Exercise objective:
Some of the lines below need repeating. Reproduce exactly those between the lines holding "Section module." and "Definition shouldRegisterProvider (kind", inclusive.
---------- Records to process
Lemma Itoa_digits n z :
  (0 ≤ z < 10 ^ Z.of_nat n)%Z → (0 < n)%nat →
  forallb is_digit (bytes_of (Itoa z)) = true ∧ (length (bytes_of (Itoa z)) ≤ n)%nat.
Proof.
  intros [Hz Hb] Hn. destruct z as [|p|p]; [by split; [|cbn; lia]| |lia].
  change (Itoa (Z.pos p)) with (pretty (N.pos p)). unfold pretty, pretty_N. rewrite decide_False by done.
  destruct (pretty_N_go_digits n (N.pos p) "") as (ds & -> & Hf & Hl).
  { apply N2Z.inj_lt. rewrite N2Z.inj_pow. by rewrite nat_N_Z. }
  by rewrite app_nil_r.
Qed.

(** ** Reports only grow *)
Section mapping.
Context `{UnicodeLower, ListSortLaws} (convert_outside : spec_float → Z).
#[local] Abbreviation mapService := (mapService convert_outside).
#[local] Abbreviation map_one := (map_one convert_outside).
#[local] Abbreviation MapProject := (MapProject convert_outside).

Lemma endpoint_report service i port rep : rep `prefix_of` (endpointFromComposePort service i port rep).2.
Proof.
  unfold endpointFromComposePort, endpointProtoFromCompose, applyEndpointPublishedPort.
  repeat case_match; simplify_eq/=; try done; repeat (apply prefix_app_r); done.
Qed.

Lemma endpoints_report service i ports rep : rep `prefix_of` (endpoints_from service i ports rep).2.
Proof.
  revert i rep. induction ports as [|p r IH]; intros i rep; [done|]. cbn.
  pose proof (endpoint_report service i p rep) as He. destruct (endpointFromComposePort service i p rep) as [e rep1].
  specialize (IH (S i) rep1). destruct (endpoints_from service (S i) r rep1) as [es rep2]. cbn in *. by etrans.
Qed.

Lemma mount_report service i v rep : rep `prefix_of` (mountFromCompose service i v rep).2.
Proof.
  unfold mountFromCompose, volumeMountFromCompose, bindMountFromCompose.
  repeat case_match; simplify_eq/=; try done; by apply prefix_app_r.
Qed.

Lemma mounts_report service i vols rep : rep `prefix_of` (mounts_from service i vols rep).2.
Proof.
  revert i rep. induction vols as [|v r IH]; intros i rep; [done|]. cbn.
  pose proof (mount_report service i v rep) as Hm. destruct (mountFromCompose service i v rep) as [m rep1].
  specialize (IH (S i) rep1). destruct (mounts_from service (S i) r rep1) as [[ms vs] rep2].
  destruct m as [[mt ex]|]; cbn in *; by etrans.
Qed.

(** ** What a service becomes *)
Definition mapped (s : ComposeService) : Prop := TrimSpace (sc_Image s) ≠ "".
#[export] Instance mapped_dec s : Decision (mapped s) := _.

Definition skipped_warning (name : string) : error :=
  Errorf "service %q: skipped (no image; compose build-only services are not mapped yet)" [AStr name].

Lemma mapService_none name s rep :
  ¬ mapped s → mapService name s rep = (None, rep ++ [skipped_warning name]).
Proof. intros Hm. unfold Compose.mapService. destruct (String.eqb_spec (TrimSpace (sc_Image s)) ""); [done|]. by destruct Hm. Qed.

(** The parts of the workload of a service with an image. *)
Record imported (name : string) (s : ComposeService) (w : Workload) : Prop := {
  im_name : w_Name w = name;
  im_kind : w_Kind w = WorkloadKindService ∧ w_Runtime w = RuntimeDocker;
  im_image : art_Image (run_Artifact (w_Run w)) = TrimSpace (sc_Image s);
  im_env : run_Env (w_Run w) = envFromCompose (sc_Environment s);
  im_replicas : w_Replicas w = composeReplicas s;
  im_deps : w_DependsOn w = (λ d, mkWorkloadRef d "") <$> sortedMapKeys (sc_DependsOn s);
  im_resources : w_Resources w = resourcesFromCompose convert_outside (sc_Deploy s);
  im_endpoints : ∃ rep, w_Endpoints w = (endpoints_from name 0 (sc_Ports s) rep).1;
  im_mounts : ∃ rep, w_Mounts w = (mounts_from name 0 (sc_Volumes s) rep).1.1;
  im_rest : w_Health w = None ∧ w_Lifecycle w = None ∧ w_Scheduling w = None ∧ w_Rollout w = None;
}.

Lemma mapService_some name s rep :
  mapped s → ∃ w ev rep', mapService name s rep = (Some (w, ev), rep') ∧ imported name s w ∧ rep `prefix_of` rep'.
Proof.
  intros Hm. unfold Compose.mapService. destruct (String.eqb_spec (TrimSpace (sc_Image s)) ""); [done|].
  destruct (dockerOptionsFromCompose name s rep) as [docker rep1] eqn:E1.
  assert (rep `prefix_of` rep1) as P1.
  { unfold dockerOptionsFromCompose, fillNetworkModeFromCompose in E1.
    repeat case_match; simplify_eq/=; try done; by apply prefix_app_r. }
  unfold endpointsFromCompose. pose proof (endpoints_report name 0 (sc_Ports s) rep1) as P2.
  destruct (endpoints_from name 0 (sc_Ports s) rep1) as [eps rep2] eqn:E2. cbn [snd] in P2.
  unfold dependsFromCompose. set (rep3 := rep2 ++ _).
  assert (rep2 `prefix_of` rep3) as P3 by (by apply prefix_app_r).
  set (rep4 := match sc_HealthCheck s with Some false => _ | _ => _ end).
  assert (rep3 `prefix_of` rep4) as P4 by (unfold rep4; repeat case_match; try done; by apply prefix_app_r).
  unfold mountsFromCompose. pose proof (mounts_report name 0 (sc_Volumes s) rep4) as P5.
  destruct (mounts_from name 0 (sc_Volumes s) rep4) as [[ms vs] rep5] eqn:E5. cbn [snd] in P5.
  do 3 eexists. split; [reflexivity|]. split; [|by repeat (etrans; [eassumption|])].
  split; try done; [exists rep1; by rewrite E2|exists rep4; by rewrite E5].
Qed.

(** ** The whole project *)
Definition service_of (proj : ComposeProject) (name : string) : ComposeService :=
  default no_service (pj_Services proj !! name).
--------------------
---------- Records to process
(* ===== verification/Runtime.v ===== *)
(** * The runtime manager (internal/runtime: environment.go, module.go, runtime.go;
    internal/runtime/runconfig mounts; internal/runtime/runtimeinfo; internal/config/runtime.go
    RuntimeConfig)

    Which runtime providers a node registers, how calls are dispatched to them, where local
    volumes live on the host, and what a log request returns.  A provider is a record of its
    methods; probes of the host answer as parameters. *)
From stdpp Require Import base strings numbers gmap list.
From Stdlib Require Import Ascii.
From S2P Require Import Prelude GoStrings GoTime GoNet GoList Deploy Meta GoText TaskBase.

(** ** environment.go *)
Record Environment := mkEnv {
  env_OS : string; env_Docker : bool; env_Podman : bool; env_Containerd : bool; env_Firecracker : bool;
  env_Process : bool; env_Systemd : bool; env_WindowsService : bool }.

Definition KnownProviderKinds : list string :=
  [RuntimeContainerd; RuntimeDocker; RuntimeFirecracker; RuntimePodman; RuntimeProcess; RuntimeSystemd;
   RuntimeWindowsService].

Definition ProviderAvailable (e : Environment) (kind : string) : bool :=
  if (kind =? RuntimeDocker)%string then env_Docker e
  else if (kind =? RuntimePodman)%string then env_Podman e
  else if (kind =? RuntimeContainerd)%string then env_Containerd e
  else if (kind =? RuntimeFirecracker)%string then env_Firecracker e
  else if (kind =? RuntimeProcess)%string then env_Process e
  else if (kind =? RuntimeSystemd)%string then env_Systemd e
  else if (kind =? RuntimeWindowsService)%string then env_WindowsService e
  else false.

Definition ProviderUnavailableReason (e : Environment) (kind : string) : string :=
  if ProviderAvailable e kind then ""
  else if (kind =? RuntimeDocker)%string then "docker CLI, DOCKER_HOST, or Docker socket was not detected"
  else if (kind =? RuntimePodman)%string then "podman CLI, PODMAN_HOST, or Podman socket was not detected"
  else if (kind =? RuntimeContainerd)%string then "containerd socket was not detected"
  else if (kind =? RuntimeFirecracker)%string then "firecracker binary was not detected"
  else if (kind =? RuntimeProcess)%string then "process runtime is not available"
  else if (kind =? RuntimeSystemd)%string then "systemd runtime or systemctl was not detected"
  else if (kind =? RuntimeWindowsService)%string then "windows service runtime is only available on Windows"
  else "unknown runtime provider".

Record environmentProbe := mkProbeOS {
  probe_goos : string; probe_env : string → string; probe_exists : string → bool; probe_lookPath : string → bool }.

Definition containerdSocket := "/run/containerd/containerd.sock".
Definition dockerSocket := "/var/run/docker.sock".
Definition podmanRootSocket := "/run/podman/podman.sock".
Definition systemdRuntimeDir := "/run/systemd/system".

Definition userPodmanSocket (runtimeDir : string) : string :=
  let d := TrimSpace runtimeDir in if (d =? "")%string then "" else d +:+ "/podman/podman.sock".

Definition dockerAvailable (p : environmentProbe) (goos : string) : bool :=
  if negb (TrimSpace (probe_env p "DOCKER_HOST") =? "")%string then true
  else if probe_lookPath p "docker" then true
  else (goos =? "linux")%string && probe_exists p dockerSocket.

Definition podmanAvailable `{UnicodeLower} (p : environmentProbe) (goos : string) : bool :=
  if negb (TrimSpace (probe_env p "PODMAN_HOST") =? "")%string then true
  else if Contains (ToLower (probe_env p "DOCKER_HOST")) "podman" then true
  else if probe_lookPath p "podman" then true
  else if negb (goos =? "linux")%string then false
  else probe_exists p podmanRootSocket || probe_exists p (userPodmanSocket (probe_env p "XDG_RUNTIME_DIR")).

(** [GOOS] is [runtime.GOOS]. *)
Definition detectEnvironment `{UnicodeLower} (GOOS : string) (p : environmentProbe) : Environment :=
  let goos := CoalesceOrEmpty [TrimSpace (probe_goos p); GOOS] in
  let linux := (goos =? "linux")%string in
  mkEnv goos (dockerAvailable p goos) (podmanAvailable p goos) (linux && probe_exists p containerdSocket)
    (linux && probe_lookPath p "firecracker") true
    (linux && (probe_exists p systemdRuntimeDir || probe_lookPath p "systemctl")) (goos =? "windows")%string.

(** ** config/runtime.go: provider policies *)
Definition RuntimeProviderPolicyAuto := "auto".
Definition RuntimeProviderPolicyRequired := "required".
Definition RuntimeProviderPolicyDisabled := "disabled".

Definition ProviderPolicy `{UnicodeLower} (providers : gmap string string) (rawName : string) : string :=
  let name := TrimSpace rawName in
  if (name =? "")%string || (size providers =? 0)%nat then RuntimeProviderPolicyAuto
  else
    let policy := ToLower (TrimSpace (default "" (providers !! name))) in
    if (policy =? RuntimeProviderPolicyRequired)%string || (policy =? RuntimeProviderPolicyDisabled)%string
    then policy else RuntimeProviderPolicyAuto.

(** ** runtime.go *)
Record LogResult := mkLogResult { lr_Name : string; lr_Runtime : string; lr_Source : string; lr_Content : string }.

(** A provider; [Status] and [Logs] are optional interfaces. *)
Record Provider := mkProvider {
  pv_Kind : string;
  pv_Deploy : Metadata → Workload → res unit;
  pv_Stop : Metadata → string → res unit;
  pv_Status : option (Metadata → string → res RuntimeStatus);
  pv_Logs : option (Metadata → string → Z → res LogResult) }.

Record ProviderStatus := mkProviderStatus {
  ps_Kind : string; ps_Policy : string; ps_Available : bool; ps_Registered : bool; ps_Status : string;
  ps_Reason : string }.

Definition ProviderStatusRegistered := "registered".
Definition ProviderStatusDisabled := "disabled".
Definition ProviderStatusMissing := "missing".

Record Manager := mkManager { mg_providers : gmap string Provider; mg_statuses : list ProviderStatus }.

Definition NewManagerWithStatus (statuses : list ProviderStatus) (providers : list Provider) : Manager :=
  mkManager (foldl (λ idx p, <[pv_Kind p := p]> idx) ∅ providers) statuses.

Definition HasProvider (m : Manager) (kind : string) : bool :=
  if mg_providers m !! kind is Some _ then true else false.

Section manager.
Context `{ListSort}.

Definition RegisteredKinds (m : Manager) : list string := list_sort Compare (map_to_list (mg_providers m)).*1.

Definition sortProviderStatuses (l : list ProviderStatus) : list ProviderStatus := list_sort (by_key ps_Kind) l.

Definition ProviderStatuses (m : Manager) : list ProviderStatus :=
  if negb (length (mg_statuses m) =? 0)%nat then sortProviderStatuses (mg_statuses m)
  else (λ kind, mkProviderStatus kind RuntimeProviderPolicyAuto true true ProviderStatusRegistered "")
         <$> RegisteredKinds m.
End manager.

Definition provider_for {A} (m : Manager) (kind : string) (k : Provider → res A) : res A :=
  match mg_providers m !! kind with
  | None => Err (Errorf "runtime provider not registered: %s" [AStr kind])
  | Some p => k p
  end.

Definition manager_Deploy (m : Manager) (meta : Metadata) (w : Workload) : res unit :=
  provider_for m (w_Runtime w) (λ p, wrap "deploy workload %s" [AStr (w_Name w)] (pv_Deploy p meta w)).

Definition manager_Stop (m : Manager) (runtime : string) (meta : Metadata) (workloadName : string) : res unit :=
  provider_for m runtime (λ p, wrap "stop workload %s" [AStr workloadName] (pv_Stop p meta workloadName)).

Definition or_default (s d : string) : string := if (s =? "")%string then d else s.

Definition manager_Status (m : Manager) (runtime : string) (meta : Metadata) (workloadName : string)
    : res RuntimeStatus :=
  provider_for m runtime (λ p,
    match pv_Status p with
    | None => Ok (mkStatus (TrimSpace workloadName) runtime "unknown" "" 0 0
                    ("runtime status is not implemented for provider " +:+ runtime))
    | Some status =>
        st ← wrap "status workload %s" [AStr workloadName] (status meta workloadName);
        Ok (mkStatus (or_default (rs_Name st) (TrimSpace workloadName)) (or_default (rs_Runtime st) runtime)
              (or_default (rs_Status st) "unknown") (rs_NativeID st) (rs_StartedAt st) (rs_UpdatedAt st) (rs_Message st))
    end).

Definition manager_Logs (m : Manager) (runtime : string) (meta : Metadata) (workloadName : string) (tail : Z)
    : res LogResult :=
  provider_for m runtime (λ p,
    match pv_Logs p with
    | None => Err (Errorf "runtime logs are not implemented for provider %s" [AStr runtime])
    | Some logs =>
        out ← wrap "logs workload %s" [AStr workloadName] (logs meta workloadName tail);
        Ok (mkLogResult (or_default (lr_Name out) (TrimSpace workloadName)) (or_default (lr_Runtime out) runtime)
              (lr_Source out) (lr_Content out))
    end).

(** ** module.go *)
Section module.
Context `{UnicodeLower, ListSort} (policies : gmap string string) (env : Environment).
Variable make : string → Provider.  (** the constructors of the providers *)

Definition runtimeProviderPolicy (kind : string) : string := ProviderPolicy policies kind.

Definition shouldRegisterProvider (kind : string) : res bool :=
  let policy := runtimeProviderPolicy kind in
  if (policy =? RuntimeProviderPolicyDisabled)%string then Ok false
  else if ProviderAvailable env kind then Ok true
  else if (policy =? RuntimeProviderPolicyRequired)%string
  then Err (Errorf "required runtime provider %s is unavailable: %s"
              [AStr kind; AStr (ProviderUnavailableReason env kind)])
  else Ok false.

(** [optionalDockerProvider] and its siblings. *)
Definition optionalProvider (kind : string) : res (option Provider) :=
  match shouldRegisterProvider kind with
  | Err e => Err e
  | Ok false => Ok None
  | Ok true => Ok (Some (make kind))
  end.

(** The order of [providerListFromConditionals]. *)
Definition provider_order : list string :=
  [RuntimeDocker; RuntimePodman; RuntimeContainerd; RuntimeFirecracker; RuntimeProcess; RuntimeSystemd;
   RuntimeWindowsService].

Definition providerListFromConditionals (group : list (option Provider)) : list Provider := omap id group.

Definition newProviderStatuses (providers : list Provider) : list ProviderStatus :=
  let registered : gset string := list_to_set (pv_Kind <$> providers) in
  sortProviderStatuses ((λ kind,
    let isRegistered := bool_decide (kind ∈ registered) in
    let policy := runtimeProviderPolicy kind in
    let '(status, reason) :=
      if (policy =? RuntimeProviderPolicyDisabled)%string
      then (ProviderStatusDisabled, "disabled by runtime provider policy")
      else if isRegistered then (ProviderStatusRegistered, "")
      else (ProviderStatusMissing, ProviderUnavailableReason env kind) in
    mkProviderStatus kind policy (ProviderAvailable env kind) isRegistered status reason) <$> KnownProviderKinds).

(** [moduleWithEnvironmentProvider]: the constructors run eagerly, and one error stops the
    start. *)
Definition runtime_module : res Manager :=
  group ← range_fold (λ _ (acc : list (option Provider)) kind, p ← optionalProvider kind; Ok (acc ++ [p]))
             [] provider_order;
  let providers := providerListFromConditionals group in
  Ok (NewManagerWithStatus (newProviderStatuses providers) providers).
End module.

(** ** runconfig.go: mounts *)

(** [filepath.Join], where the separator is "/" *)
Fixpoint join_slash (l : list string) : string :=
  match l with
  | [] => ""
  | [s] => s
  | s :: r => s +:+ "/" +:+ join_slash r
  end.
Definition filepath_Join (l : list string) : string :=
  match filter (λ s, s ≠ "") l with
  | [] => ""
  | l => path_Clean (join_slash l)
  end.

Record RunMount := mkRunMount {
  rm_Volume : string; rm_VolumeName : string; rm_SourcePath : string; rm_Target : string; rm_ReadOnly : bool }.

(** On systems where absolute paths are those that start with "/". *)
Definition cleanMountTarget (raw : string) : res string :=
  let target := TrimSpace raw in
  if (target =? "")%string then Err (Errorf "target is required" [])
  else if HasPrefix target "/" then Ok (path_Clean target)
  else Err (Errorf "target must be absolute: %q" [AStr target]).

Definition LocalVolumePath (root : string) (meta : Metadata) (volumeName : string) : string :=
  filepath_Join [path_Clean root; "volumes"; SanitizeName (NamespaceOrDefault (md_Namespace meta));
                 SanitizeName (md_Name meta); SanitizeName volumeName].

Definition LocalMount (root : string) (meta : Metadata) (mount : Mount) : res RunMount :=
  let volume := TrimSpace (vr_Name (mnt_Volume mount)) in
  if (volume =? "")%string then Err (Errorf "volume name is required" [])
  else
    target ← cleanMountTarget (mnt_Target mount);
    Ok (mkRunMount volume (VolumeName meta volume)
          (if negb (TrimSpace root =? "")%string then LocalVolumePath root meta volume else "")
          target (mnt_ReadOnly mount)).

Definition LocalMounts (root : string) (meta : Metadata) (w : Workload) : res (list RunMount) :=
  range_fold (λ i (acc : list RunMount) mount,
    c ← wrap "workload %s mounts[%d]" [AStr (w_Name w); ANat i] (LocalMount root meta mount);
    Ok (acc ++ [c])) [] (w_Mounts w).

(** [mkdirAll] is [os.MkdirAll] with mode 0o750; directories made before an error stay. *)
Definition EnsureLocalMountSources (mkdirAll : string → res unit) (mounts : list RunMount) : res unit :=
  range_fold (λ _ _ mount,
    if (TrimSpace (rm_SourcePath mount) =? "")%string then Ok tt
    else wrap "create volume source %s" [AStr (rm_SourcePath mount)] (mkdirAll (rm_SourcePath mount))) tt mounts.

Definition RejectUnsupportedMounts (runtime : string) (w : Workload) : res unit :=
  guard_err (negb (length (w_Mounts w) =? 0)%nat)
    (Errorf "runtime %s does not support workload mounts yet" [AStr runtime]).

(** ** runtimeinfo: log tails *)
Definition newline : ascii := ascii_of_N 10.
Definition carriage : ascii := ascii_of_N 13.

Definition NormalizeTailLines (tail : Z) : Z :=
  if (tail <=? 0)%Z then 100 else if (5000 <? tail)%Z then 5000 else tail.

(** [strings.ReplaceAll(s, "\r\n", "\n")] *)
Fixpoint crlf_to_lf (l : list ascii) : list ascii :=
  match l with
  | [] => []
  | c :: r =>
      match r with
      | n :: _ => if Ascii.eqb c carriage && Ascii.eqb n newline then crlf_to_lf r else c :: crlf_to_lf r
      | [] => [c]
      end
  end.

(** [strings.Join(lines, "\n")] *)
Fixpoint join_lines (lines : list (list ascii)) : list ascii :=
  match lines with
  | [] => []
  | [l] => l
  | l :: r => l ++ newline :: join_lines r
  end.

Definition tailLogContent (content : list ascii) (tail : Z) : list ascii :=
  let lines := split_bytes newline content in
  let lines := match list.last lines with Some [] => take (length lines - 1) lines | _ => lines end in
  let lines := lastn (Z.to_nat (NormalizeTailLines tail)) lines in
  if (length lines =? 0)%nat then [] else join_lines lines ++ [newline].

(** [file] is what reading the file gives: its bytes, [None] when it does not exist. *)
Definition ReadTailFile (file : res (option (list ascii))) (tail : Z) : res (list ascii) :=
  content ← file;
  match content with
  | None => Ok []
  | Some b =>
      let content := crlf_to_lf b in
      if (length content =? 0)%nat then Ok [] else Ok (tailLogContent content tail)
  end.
--------------------
---------- Records to process
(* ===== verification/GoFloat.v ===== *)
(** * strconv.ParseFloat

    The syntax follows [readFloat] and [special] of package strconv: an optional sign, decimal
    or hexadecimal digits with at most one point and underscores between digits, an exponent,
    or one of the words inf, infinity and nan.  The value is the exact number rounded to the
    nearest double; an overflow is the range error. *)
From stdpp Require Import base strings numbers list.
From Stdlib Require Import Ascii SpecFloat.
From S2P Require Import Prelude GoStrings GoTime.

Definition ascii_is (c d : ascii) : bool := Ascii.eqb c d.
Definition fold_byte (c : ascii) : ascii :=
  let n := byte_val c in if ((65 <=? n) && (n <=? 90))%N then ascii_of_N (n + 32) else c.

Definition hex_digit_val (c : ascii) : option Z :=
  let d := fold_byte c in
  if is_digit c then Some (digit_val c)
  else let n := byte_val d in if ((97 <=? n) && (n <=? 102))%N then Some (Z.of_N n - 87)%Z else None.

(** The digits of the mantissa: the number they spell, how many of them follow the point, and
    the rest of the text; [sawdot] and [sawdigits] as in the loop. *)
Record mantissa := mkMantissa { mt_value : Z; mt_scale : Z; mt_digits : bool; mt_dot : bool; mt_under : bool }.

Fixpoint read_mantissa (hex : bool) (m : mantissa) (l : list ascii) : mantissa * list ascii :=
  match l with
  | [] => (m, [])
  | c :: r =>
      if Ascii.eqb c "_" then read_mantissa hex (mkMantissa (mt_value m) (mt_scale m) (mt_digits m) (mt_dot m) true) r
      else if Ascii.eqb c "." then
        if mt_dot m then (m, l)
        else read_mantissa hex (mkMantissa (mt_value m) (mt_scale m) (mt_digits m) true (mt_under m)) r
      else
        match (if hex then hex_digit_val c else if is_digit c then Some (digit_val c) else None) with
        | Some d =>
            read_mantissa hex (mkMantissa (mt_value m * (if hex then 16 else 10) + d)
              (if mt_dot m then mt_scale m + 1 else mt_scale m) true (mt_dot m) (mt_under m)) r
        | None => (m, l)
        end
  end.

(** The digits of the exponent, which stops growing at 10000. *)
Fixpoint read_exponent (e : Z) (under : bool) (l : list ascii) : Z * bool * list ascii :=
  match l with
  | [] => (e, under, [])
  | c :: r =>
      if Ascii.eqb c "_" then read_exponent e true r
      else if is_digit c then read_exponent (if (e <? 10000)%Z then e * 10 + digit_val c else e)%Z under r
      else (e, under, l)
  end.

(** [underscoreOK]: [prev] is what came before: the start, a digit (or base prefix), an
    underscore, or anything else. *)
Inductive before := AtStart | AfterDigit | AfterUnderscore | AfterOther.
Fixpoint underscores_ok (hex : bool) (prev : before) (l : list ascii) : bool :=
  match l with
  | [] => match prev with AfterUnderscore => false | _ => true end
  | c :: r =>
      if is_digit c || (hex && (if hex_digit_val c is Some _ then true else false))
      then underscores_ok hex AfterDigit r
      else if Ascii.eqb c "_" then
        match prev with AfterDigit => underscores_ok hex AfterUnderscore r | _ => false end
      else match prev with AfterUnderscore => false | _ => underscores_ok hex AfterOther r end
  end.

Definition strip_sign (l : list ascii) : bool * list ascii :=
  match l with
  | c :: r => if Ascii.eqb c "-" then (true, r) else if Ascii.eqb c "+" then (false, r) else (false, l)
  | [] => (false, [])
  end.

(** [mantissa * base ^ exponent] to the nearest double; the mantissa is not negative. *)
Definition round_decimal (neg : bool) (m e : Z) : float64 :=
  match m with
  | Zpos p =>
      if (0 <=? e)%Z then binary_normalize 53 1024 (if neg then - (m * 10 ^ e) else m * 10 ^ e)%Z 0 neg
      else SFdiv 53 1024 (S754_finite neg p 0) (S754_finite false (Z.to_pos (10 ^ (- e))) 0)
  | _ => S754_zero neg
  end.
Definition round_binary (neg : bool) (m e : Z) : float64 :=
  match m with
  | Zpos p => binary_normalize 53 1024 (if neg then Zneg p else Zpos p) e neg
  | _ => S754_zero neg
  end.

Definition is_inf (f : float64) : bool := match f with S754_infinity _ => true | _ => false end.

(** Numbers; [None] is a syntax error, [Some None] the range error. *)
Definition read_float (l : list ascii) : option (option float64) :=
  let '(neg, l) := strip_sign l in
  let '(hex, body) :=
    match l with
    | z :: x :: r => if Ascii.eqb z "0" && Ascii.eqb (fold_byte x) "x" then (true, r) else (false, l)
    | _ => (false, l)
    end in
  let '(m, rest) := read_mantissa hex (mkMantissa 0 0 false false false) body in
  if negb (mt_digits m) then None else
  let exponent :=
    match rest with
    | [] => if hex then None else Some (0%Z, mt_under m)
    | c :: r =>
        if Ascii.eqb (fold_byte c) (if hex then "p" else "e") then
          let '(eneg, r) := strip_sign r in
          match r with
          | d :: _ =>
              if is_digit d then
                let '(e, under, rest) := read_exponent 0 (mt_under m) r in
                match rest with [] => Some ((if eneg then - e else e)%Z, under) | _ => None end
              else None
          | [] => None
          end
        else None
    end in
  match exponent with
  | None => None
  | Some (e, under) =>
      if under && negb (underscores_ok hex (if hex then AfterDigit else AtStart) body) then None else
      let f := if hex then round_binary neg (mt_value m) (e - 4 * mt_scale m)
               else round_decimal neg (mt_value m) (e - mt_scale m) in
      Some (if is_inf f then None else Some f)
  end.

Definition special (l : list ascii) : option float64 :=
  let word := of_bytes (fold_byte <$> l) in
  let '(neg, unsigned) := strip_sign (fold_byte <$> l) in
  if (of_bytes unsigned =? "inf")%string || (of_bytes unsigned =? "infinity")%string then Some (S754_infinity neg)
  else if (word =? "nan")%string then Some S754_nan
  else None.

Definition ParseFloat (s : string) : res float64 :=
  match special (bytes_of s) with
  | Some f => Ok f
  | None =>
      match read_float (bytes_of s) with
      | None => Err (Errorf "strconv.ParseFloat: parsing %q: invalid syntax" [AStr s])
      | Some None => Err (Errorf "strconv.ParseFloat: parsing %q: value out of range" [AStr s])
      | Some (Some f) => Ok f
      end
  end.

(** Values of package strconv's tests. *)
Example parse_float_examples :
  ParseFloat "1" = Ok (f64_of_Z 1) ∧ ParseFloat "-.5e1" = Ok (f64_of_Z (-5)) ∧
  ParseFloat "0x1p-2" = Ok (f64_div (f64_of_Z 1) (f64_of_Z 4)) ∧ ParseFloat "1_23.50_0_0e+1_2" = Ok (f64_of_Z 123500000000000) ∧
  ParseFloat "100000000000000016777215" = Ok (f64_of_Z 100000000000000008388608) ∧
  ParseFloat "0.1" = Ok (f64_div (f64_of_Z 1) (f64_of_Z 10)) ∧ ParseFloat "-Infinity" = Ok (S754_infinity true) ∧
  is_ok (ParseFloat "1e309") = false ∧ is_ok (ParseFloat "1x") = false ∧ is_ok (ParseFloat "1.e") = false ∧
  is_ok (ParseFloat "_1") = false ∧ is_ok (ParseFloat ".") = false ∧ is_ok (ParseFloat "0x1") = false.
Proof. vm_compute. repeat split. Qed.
--------------------
Solved problem:
Section module.
Context `{UnicodeLower, ListSort} (policies : gmap string string) (env : Environment).
Variable make : string → Provider.  (** the constructors of the providers *)

Definition runtimeProviderPolicy (kind : string) : string := ProviderPolicy policies kind.

Definition shouldRegisterProvider (kind : string) : res bool :=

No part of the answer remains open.